**PROVIDED RECORDS**
Lemma print_audit_event_some buf k a b : all_bytes buf -> is_Some (print_audit_event (read_u32_le buf k) (read_u32_le buf a) (read_u32_le buf b)).
Proof.
  intros Hb. destruct (dec_u32 buf a Hb) as [s Hs]. destruct (dec_u32 buf k Hb) as [s' Hs']. unfold print_audit_event.
  rewrite Hs, Hs'. cbn [mbind option_bind]. clear Hs Hs'. generalize (read_u32_le buf k). intros kind. repeat case_match; by eexists.
Qed.

Lemma rows_some {A} (decode : bytes -> nat -> A) (row : A -> option act) result buf : (forall i, is_Some (row (decode buf i))) ->
  is_Some (rows decode row result buf).
Proof. intros H. unfold rows. apply mapM_is_Some, Forall_forall. intros i _. apply H. Qed.

Lemma dispatch_some answer port_in cmd rest : (forall n, all_bytes (answer n).2) -> is_Some (dispatch answer port_in cmd rest).
Proof.
  intros Hb. unfold dispatch, cmd_ps, cmd_tools, cmd_audit. pose proof (Hb 7) as H7. pose proof (Hb 8) as H8. pose proof (Hb 9) as H9.
  destruct (answer 7) as [r7 b7], (answer 8) as [r8 b8], (answer 9) as [r9 b9]. cbn [snd] in *.
  assert (is_Some (rows decode_thread_info ps_row r7 b7)) as [l7 E7].
  { apply rows_some. intros i. unfold ps_row, decode_thread_info. destruct (dec_u64 b7 (i * 16) H7) as [s ->]. by eexists. }
  assert (is_Some (rows decode_tool_descriptor tools_row r8 b8)) as [l8 E8].
  { apply rows_some. intros i. unfold tools_row, decode_tool_descriptor. destruct (dec_u32 b8 (i * 16) H8) as [s ->]. by eexists. }
  assert (is_Some (rows decode_audit_entry audit_row r9 b9)) as [l9 E9].
  { apply rows_some. intros i. unfold audit_row, decode_audit_entry. destruct (dec_u64 b9 (i * 24) H9) as [s ->].
    destruct (print_audit_event_some b9 (i * 24 + 8) (i * 24 + 12) (i * 24 + 16) H9) as [s' ->]. by eexists. }
  rewrite E7, E8, E9. repeat case_match; by eexists.
Qed.

Lemma shell_turn_some answer port_in line : (forall n, all_bytes (answer n).2) -> is_Some (shell_turn answer port_in line).
Proof.
  intros Hb. unfold shell_turn. destruct (split_first_word line) as [cmd rest]. destruct (is_command cmd); [by apply dispatch_some|].
  destruct (resolve_intent line) as [c|]; [|by apply dispatch_some]. destruct (dispatch_some answer port_in c rest Hb) as [[r a] ->]. by eexists.
Qed.

(** Whatever is typed, line by line, and whatever the kernel answers, the shell never panics: the system calls and port reads it makes
    are exactly those of its lines as edited, in order, and it stops only where a port read kills it. *)
Theorem shell_runs_lines answer port_in typed buf :
  (forall n, all_bytes (answer n).2) -> Forall (Forall (fun b => is_newline b = false)) typed -> length buf = LINE_MAX ->
  exists l rs alive, shell_loop answer port_in (S (length typed)) (concat ((fun t => t ++ [13]) <$> typed)) buf = Some (l, alive) /\
    session answer port_in typed = Some (rs, alive) /\ calls l = concat (calls <$> rs).
Proof.
  intros Hb Hnl. revert buf. induction Hnl as [|t typed Ht _ IH]; intros buf Hl; [by exists [Out (str "agentos> "%string)], [], true|].
  cbn [length fmap list_fmap concat]. rewrite <- app_assoc. cbn [app].
  remember (S (length typed)) as turns. cbn [shell_loop session].
  destruct (read_line_exact t (concat ((fun t => t ++ [13]) <$> typed)) buf 0 13) as (buf' & n & echo & E & Hb' & Hn & Htk); [done|done|done|lia|].
  rewrite E. unfold rslice. rewrite decide_True by lia. cbn [mbind option_bind]. rewrite drop_0, Htk, take_0. pose proof (read_line_echo _ _ _ _ _ _ _ E) as He.
  destruct (shell_turn_some answer port_in (foldl line_edit [] t) Hb) as [[r alive] ->]. cbn [mbind option_bind]. destruct alive.
  - destruct (IH buf' Hb') as (l & rs & alive & -> & -> & Hc). cbn [mbind option_bind]. eexists _, _, _. split_and!; [done..|].
    cbn [calls List.filter]. fold (calls (echo ++ r ++ l)). rewrite !calls_app, He, Hc. done.
  - eexists _, _, _. split_and!; [done..|]. cbn [calls List.filter]. fold (calls (echo ++ r)). rewrite calls_app, He. cbn. by rewrite app_nil_r.
Qed.

(** ** Witnesses *)

Module ShellWitness.

Definition threads : list ThreadInfo := [mkThreadInfo 1 1 0; mkThreadInfo 12 0 1].
Definition answer (n : Z) : Z * bytes :=
  if n =? 7 then (2, concat (thread_info_bytes <$> threads) ++ replicate 64 0) else if n =? 9 then (U64_MAX, []) else (0, []).
Definition port_in (p : Z) : option Z := if (0x3F8 <=? p) && (p <=? 0x3FF) then Some 0x41 else None.

Definition english : bytes := str "please show me the processes"%string.

Lemma answer_bytes n : all_bytes (answer n).2.
Proof. unfold answer. destruct (n =? 7); [|destruct (n =? 9); constructor]. apply Forall_forall. intros x Hx. vm_compute in Hx. repeat (apply elem_of_cons in Hx as [->|Hx]; [done|]). by apply elem_of_nil in Hx. Qed.

Lemma intent_witness :
  shell_turn answer port_in english =
    '(r, alive) ← shell_turn answer port_in PS; Some (Out (str "(interpreted as: "%string ++ PS ++ str ")"%string ++ CRLF) :: r, alive).
Proof. exact (intent_same_command answer port_in english PS eq_refl eq_refl). Defined.

(** [pss] with a correction, then a port that is not granted, then a line that is never read. *)
Definition lines : list bytes := [str "pss"%string ++ [127]; str "rawin 0x60"%string; HELP].

Lemma lines_witness :
  exists l rs alive, shell_loop answer port_in 4 (concat ((fun t => t ++ [13]) <$> lines)) (replicate LINE_MAX 0) = Some (l, alive) /\
    session answer port_in lines = Some (rs, alive) /\ calls l = concat (calls <$> rs).
Proof. exact (shell_runs_lines answer port_in lines (replicate LINE_MAX 0) answer_bytes ltac:(by repeat constructor) eq_refl). Defined.

Example lines_calls :
  (fun r => (calls r.1, r.2)) <$> shell_loop answer port_in 4 (concat ((fun t => t ++ [13]) <$> lines)) (replicate LINE_MAX 0) =
    Some ([Sys 7; PortRead 0x60], false).
Proof. by vm_compute. Qed.

(** Process crashes, restarts and agent actions are events the shell does not know. *)
Example crash_unknown : print_audit_event (ae_kind (audit_entry (mkRecord 5 0 (EvProcessCrashed 3 14)))) 3 14 = Some (str "(unknown event kind 10)"%string).
Proof. by vm_compute. Qed.
End ShellWitness.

**ABOUT THIS TASK**
After locating the line with "Proof. exact (shell_runs_lines" above, return that line and every later line through the one with "Example crash_unknown : print_audit_event", word for word and with nothing else.

**YOUR RESPONSE**
Proof. exact (shell_runs_lines answer port_in lines (replicate LINE_MAX 0) answer_bytes ltac:(by repeat constructor) eq_refl). Defined.

Example lines_calls :
  (fun r => (calls r.1, r.2)) <$> shell_loop answer port_in 4 (concat ((fun t => t ++ [13]) <$> lines)) (replicate LINE_MAX 0) =
    Some ([Sys 7; PortRead 0x60], false).
Proof. by vm_compute. Qed.

(** Process crashes, restarts and agent actions are events the shell does not know. *)
Example crash_unknown : print_audit_event (ae_kind (audit_entry (mkRecord 5 0 (EvProcessCrashed 3 14)))) 3 14 = Some (str "(unknown event kind 10)"%string).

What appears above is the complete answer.